Where the big savings will be in the tramadol sends online lack of screws, copper wiring and labour involved in installing a normal light switch. Less holes in the frame of your house, less copper being mined from the ground, less steel being mined to produce screws. Take a look at the big picture guys.
my lights don't currently sip any energy
written by Scott, October 01, 2008
but we're not talking about appliances. we're talking about lights with switches. I just installed 3 ceiling fans- two wired, one wireless. The wireless has a slight buzz when off. Wasn't there all of this fuss about phantom loads from wall warts a year or so ago? This is the same thing, right?
Electricians Opinion
written by James Shepherd, October 01, 2008
While the advances for this technology are very cool and yes efficient. People prefer hardwired things in their home as opposed to radio the simple reason being is that people have a lot more faith in things that are physically connected (which is why the company i work for avoid radio alarm systems). Also people look at the maintenance costs and while a standard wired light switch will cost less then a pint of beer im betting this radio light switch unit will cost considerably more (to buy and replace when faulty). Most likely in the region of video game prices and shop viagra pfizer while the installation is very minimal chances are the tramadol cheap no prescription technical know how of who ever has to install the switch and sensor will be above the normal electrician knowledge and thus the installer will be a specialist charging specialist rates (admitadly probably still cheaper then installing the wires). As stated in the article i believe this will only really get used in older buildings were building work is very restricted due to historical value etc etc.

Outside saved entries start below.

(* ===== verification/MpiSetup.v ===== *)
(** The set-up of the two implementations of MPI: which fields it fills, and from which symbols. *)
From S2P Require Import Prelude OMap Portals World Logic Engine Config Runtime MpiTables Mpi MpiCalls.
From S2P Require Import MpiSpec.

(** ** What is looked up *)

(** The fields of the structure of a process, with their symbols in the Bull library. *)
Definition bull_fields : list (string * string) :=
  map (fun x => (x, "PMPI_" ++ x)%string) symbols
  ++ map (fun p => (COMM_ p.2, "ompi_mpi_comm_" ++ p.1)%string) comms
  ++ map (fun p => (TYPE_ p.2, "ompi_mpi_" ++ p.1)%string) datatypes
  ++ map (fun p => ("OP_" ++ p.2, "ompi_mpi_op_" ++ p.1)%string) operations
  ++ [("REQUEST_NULL", "ompi_request_null")].

(** The fields of the structure of SMPI, with their symbols; the communicators are null. *)
Definition smpi_fields : list (string * string) :=
  map (fun x => (x, "PMPI_" ++ x)%string) symbols
  ++ map (fun p => (TYPE_ p.2, "smpi_MPI_" ++ p.2)%string) datatypes
  ++ map (fun p => ("OP_" ++ p.2, "smpi_MPI_" ++ p.2)%string) operations.

(** A field has one symbol. *)
Definition one_symbol (l : list (string * string)) : Prop :=
  forall f sym sym', In (f, sym) l -> In (f, sym') l -> sym = sym'.

Lemma one_symbol_check l :
  forallb (fun x => forallb (fun y =>
    negb (bool_decide (x.1 = y.1)) || bool_decide (x.2 = y.2)) l) l = true -> one_symbol l.
Proof.
  intros Hl f sym sym' H1 H2. rewrite forallb_forall in Hl. specialize (Hl _ H1).
  rewrite forallb_forall in Hl. specialize (Hl _ H2). cbn in Hl.
  apply orb_true_iff in Hl as [Hl|Hl]; [|by apply bool_decide_eq_true in Hl].
  by apply negb_true_iff, bool_decide_eq_false in Hl.
Qed.

Lemma bull_fields_one_symbol : one_symbol bull_fields.
Proof. apply one_symbol_check. by vm_compute. Qed.
Lemma smpi_fields_one_symbol : one_symbol smpi_fields.
Proof. apply one_symbol_check. by vm_compute. Qed.

(** ** Filling a structure *)

Definition fill (m : s4bxi_mpi_ops) (l : list (string * Z)) : s4bxi_mpi_ops :=
  foldl (fun m '(f, v) => <[f := v]> m) m l.

Lemma fill_app m l l' : fill m (l ++ l')%list = fill (fill m l) l'.
Proof. apply foldl_app. Qed.

Lemma fill_other m l f : ~ In f (map fst l) -> fill m l !! f = m !! f.
Proof.
  revert m. induction l as [|[g v] l IH]; intros m; [done|]. cbn. intros Hf.
  rewrite IH by tauto. apply lookup_insert_ne. tauto.
Qed.

Lemma fill_lookup m l f v :
  In (f, v) l -> (forall v', In (f, v') l -> v' = v) -> fill m l !! f = Some v.
Proof.
  revert m. induction l as [|[g w] l IH]; intros m; [done|]. cbn. intros Hin Hu.
  destruct (in_dec String.string_dec f (map fst l)) as [Hl|Hl].
  - apply in_map_iff in Hl as ([f' v'] & Heq & Hl). cbn in Heq. subst f'.
    assert (v' = v) as -> by eauto. apply IH; eauto.
  - rewrite fill_other by done. destruct Hin as [[= -> ->]|Hin].
    + apply lookup_insert_eq.
    + destruct Hl. apply in_map_iff. by exists (f, v).
Qed.

Section MpiSetup.
Context `{Runtime} `{Mpi} (a : handle) (setup_smpi : bool) (bull_lib smpi_lib : Z).

(** The values of a list of fields. *)
Definition looked_up (lib : Z) (l : list (string * string)) : list (string * Z) :=
  map (fun '(f, sym) => (f, mpi_dlsym lib sym)) l.
Definition found (lib : Z) (l : list (string * string)) : bool :=
  forallb (fun '(f, sym) => negb (mpi_dlsym lib sym =? 0)) l.

(** The state once the fields [l] of the process, and [l'] of SMPI, are filled. *)
Definition filled (l l' : list (string * Z)) (s : Middleware) : Middleware :=
  s <| mw_bull_ops ::= alter (fun m => fill m l) a |>
    <| mw_smpi_ops ::= fun o => if setup_smpi then (fun m => fill m l') <$> o else o |>.

Lemma filled_nil s : filled [] [] s = s.
Proof.
  destruct s as [m o bs rs bl cs]. unfold filled, over. cbn. f_equal.
  - by destruct setup_smpi, o.
  - apply map_eq. intros i. destruct (decide (i = a)) as [->|Hi].
    + rewrite lookup_alter_eq. by destruct (bs !! a).
    + by rewrite lookup_alter_ne.
Qed.

Lemma filled_filled l1 l1' l2 l2' s :
  filled l2 l2' (filled l1 l1' s) = filled (l1 ++ l2) (l1' ++ l2') s.
Proof.
  destruct s as [m o bs rs bl cs]. unfold filled, over. cbn. f_equal.
  - destruct setup_smpi, o; cbn; by rewrite ?fill_app.
  - apply map_eq. intros i. destruct (decide (i = a)) as [->|Hi].
    + rewrite !lookup_alter_eq. destruct (bs !! a); cbn; by rewrite ?fill_app.
    + by rewrite !lookup_alter_ne.
Qed.

(** A step of the set-up fills the fields [l] of the process and the fields [v'] of SMPI, or aborts
    when one of the symbols, of [l] or [l'], is missing. *)
Definition sets_up (c : MM unit) (l l' : list (string * string)) (v' : list (string * Z)) : Prop :=
  forall s, c s =
    if found bull_lib l && (negb setup_smpi || found smpi_lib l')
    then Ok tt (filled (looked_up bull_lib l) v' s) else Fail (Abort "assert").

Lemma sets_up_nil : sets_up (mret tt) [] [] [].
Proof. intros s. cbn. rewrite orb_true_r. by rewrite filled_nil. Qed.

Lemma sets_up_bind c1 c2 l1 l1' v1 l2 l2' v2 :
  sets_up c1 l1 l1' v1 -> sets_up c2 l2 l2' v2 ->
  sets_up (_ ← c1; c2) (l1 ++ l2) (l1' ++ l2') (v1 ++ v2).
Proof.
  intros H1 H2 s. unfold mbind, M_bind. rewrite H1. unfold found. rewrite !forallb_app.
  destruct (forallb _ l1); [|done]. cbn [andb].
  destruct (negb setup_smpi || forallb _ l1') eqn:E1.
  - rewrite H2. unfold looked_up. rewrite map_app, filled_filled.
    destruct (negb setup_smpi); [done|]. cbn [orb] in E1. by rewrite E1.
  - apply orb_false_iff in E1 as [-> ->]. cbn. by rewrite andb_false_r.
Qed.

Lemma setup_field_sets_up name bull_symbol smpi_symbol :
  sets_up (setup_field a setup_smpi bull_lib smpi_lib name bull_symbol smpi_symbol)
    [(name, bull_symbol)] [(name, smpi_symbol)] (looked_up smpi_lib [(name, smpi_symbol)]).
Proof.
  intros []. unfold setup_field, set_bull_field, set_smpi_field, assert_found, filled, over. cbn.
  cbv [mbind M_bind modify assert mret M_ret fail when].
  destruct (mpi_dlsym bull_lib bull_symbol =? 0); [done|].
  destruct setup_smpi; cbn; [|done].
  by destruct (mpi_dlsym smpi_lib smpi_symbol =? 0).
Qed.

Lemma comm_sets_up p :
  sets_up (SETUP_COMMS_IN_IMPLEMS a setup_smpi bull_lib p)
    [(COMM_ p.2, "ompi_mpi_comm_" ++ p.1)%string] [] [(COMM_ p.2, 0)].
Proof.
  destruct p as [lower upper].
  intros []. unfold SETUP_COMMS_IN_IMPLEMS, set_bull_field, set_smpi_field, assert_found, filled.
  unfold over. cbn. cbv [mbind M_bind modify assert mret M_ret fail when].
  destruct (mpi_dlsym bull_lib _ =? 0); [done|]. by destruct setup_smpi.
Qed.

Lemma request_null_sets_up :
  sets_up (_ ← set_bull_field a "REQUEST_NULL" (mpi_dlsym bull_lib "ompi_request_null");
           assert_found (mpi_dlsym bull_lib "ompi_request_null"))
    [("REQUEST_NULL", "ompi_request_null")] [] [].
Proof.
  intros []. unfold set_bull_field, assert_found, filled, over. cbn.
  cbv [mbind M_bind modify assert mret M_ret fail].
  destruct (mpi_dlsym bull_lib _ =? 0); [done|]. cbn. rewrite orb_true_r.
  destruct setup_smpi; [|done]. by destruct mw_smpi_ops.
Qed.

(** What the set-up writes in the structure of SMPI. *)
Definition smpi_values : list (string * Z) :=
  looked_up smpi_lib (map (fun x => (x, "PMPI_" ++ x)%string) symbols)
  ++ map (fun p => (COMM_ p.2, 0)) comms
  ++ looked_up smpi_lib (map (fun p => (TYPE_ p.2, "smpi_MPI_" ++ p.2)%string) datatypes)
  ++ looked_up smpi_lib (map (fun p => ("OP_" ++ p.2, "smpi_MPI_" ++ p.2)%string) operations).

Lemma fields_set_up {A} (f : A -> MM unit) (g g' : A -> string * string) xs :
  (forall x, sets_up (f x) [g x] [g' x] (looked_up smpi_lib [g' x])) ->
  sets_up (for_each xs f) (map g xs) (map g' xs) (looked_up smpi_lib (map g' xs)).
Proof.
  intros Hf. induction xs as [|x xs IH]; [apply sets_up_nil|].
  exact (sets_up_bind _ _ _ _ _ _ _ _ (Hf x) IH).
Qed.

Lemma comms_set_up xs :
  sets_up (for_each xs (SETUP_COMMS_IN_IMPLEMS a setup_smpi bull_lib))
    (map (fun p => (COMM_ p.2, "ompi_mpi_comm_" ++ p.1)%string) xs) []
    (map (fun p => (COMM_ p.2, 0)) xs).
Proof.
  induction xs as [|x xs IH]; [apply sets_up_nil|].
  exact (sets_up_bind _ _ _ _ _ _ _ _ (comm_sets_up x) IH).
Qed.

Lemma all_fields_set_up :
  sets_up
    (_ ← for_each symbols (SETUP_SYMBOLS_IN_IMPLEMS a setup_smpi bull_lib smpi_lib);
     _ ← for_each comms (SETUP_COMMS_IN_IMPLEMS a setup_smpi bull_lib);
     _ ← for_each datatypes (SETUP_DATATYPES_IN_IMPLEMS a setup_smpi bull_lib smpi_lib);
     _ ← for_each operations (SETUP_OPS_IN_IMPLEMS a setup_smpi bull_lib smpi_lib);
     _ ← set_bull_field a "REQUEST_NULL" (mpi_dlsym bull_lib "ompi_request_null");
     assert_found (mpi_dlsym bull_lib "ompi_request_null"))
    bull_fields smpi_fields smpi_values.
Proof.
  assert (sets_up (mret tt) [] [] []) as Hnil by apply sets_up_nil.
  replace smpi_fields with (map (fun x => (x, "PMPI_" ++ x)%string) symbols ++ [] ++
    map (fun p => (TYPE_ p.2, "smpi_MPI_" ++ p.2)%string) datatypes ++
    map (fun p => ("OP_" ++ p.2, "smpi_MPI_" ++ p.2)%string) operations ++ [])
    by by rewrite app_nil_r.
  replace smpi_values with (smpi_values ++ []) by apply app_nil_r.
  unfold smpi_values. rewrite <- !app_assoc.
  apply sets_up_bind. { apply fields_set_up. intros x. apply setup_field_sets_up. }
  apply sets_up_bind; [apply comms_set_up|].
  apply sets_up_bind. { apply fields_set_up. intros []. apply setup_field_sets_up. }
  apply sets_up_bind. { apply fields_set_up. intros []. apply setup_field_sets_up. }
  apply request_null_sets_up.
Qed.

End MpiSetup.

Section Complete.
Context `{Runtime} `{Mpi}.

Lemma found_in lib l f sym :
  found lib l = true -> In (f, sym) l -> mpi_dlsym lib sym <> 0.
Proof.
  unfold found. rewrite forallb_forall. intros Hl Hin E. specialize (Hl _ Hin). cbn in Hl.
  by rewrite E in Hl.
Qed.

Lemma in_looked_up lib l f v :
  In (f, v) (looked_up lib l) -> exists sym, In (f, sym) l /\ v = mpi_dlsym lib sym.
Proof. intros ([f' sym] & [= -> <-] & Hin)%in_map_iff. eauto. Qed.

Lemma looked_up_field lib l f sym m :
  one_symbol l -> In (f, sym) l ->
  ops_field (fill m (looked_up lib l)) f = mpi_dlsym lib sym.
Proof.
  intros Ho Hin. unfold ops_field. erewrite fill_lookup; [done| |].
  - apply in_map_iff. by exists (f, sym).
  - intros v' (sym' & Hin' & ->)%in_looked_up. by rewrite (Ho f sym' sym).
Qed.

(** The communicators have names of their own. *)
Lemma comm_not_smpi_field f sym : In (f, sym) smpi_fields -> ~ In (f, 0) (map (fun p => (COMM_ p.2, 0)) comms).
Proof.
  assert (forallb (fun x => negb (bool_decide (x.1 ∈ map (fun p => COMM_ p.2) comms)))
            smpi_fields = true) as Hall by by vm_compute.
  rewrite forallb_forall in Hall. intros Hin. specialize (Hall _ Hin). cbn [fst] in Hall.
  apply negb_true_iff, bool_decide_eq_false in Hall. intros Hc. apply Hall.
  apply in_map_iff in Hc as (p & [= <-] & Hp). apply list_elem_of_In, in_map_iff. by exists p.
Qed.

Lemma in_smpi_values lib f v :
  In (f, v) (smpi_values lib) ->
  (exists sym, In (f, sym) smpi_fields /\ v = mpi_dlsym lib sym) \/
  In (f, v) (map (fun p => (COMM_ p.2, 0)) comms).
Proof.
  unfold smpi_values, smpi_fields. rewrite !in_app_iff.
  intros [(sym & Hi & ->)%in_looked_up|[Hc|[(sym & Hi & ->)%in_looked_up|(sym & Hi & ->)%in_looked_up]]];
    [left|by right|left|left]; exists sym; rewrite !in_app_iff; auto.
Qed.

Lemma smpi_values_in lib f sym :
  In (f, sym) smpi_fields -> In (f, mpi_dlsym lib sym) (smpi_values lib).
Proof.
  assert (forall l, In (f, sym) l -> In (f, mpi_dlsym lib sym) (looked_up lib l)) as Hl.
  { intros l Hin. apply in_map_iff. by exists (f, sym). }
  unfold smpi_values, smpi_fields. rewrite !in_app_iff. intros [?|[?|?]]; auto.
Qed.

Lemma smpi_field lib f sym m :
  In (f, sym) smpi_fields -> ops_field (fill m (smpi_values lib)) f = mpi_dlsym lib sym.
Proof.
  intros Hin. unfold ops_field. erewrite fill_lookup; [done|by apply smpi_values_in|].
  intros v' [(sym' & Hin' & ->)|Hc]%in_smpi_values.
  - by rewrite (smpi_fields_one_symbol f sym' sym).
  - destruct (comm_not_smpi_field _ _ Hin). apply in_map_iff in Hc as (p & [= <- <-] & Hp).
    apply in_map_iff. by exists p.
Qed.

End Complete.
(** ** Counters and queues *)

(** The counter of the first process, at [success], with a process that waits for 3. *)
Definition waiting_world (success : Z) : World :=
  world0 <| w_cts ::= <[s_ct site_a := mk_CT [mk_waiting 1 None 3] (mk_ct_event success 0)]> |>.

Lemma on_update_wakes_witness : exists w',
  on_update (s_ct site_a) (waiting_world 3) = Ok tt w' /\
  w_trace w' = ActorResume 1 :: w_trace world0.
Proof.
  destruct (on_update_wakes (s_ct site_a) (mk_CT [mk_waiting 1 None 3] (mk_ct_event 3 0))
    (waiting_world 3)) as (w' & c' & H & _ & _ & _ & Ht); [evaluate| | |].
  - constructor; [left; discriminate|constructor].
  - cbn. lia.
  - exists w'. split; [exact H|exact Ht].
Defined.

Lemma increment_past_test_not_woken_witness : exists w' c',
  increment_success (s_ct site_a) 4 (waiting_world 1) = Ok tt w' /\
  w_cts w' !! s_ct site_a = Some c' /\ mk_waiting 1 None 3 ∈ ct_waiting c'.
Proof.
  destruct (increment_past_test_not_woken (s_ct site_a)
    (mk_CT [mk_waiting 1 None 3] (mk_ct_event 1 0)) (mk_waiting 1 None 3) 4 (waiting_world 1))
    as (w' & c' & H & Hc & Ha & _);
    [evaluate| |by left|cbn; lia|reflexivity|cbn; lia|cbn; lia|].
  - constructor; [left; discriminate|constructor].
  - exists w', c'. split; [exact H|]. split; [exact Hc|exact Ha].
Defined.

written by Ray, October 01, 2008
You guys are all missing one very large item. This switch sells for $149.95 on the manufacturer's web site. For $14.99 you can buy a conventional wireless transmitter - with battery. Add on a rechargeable battery and charger and it's still over $100 less. Just which one do you think the majority of people are likely to go for?
My Take
written by unregistered, October 01, 2008
It is not so much what the author or inventor suggest to be the best use for this, but what other innovations are possible because of this. I would like to see this switch in TV, Garage door, key fob, etc switches. Yes the price tag is prohibitive right now, but that will be temporary.
written by KenZ, October 01, 2008
I think the electrician hit it on the head. There are a few other practical items related to this though:

A. you can move the switch anywhere you want. Heck, you could carry it around with you over to the TV to turn the room light on or off without getting up. Bring your bedroom switch with you to bed.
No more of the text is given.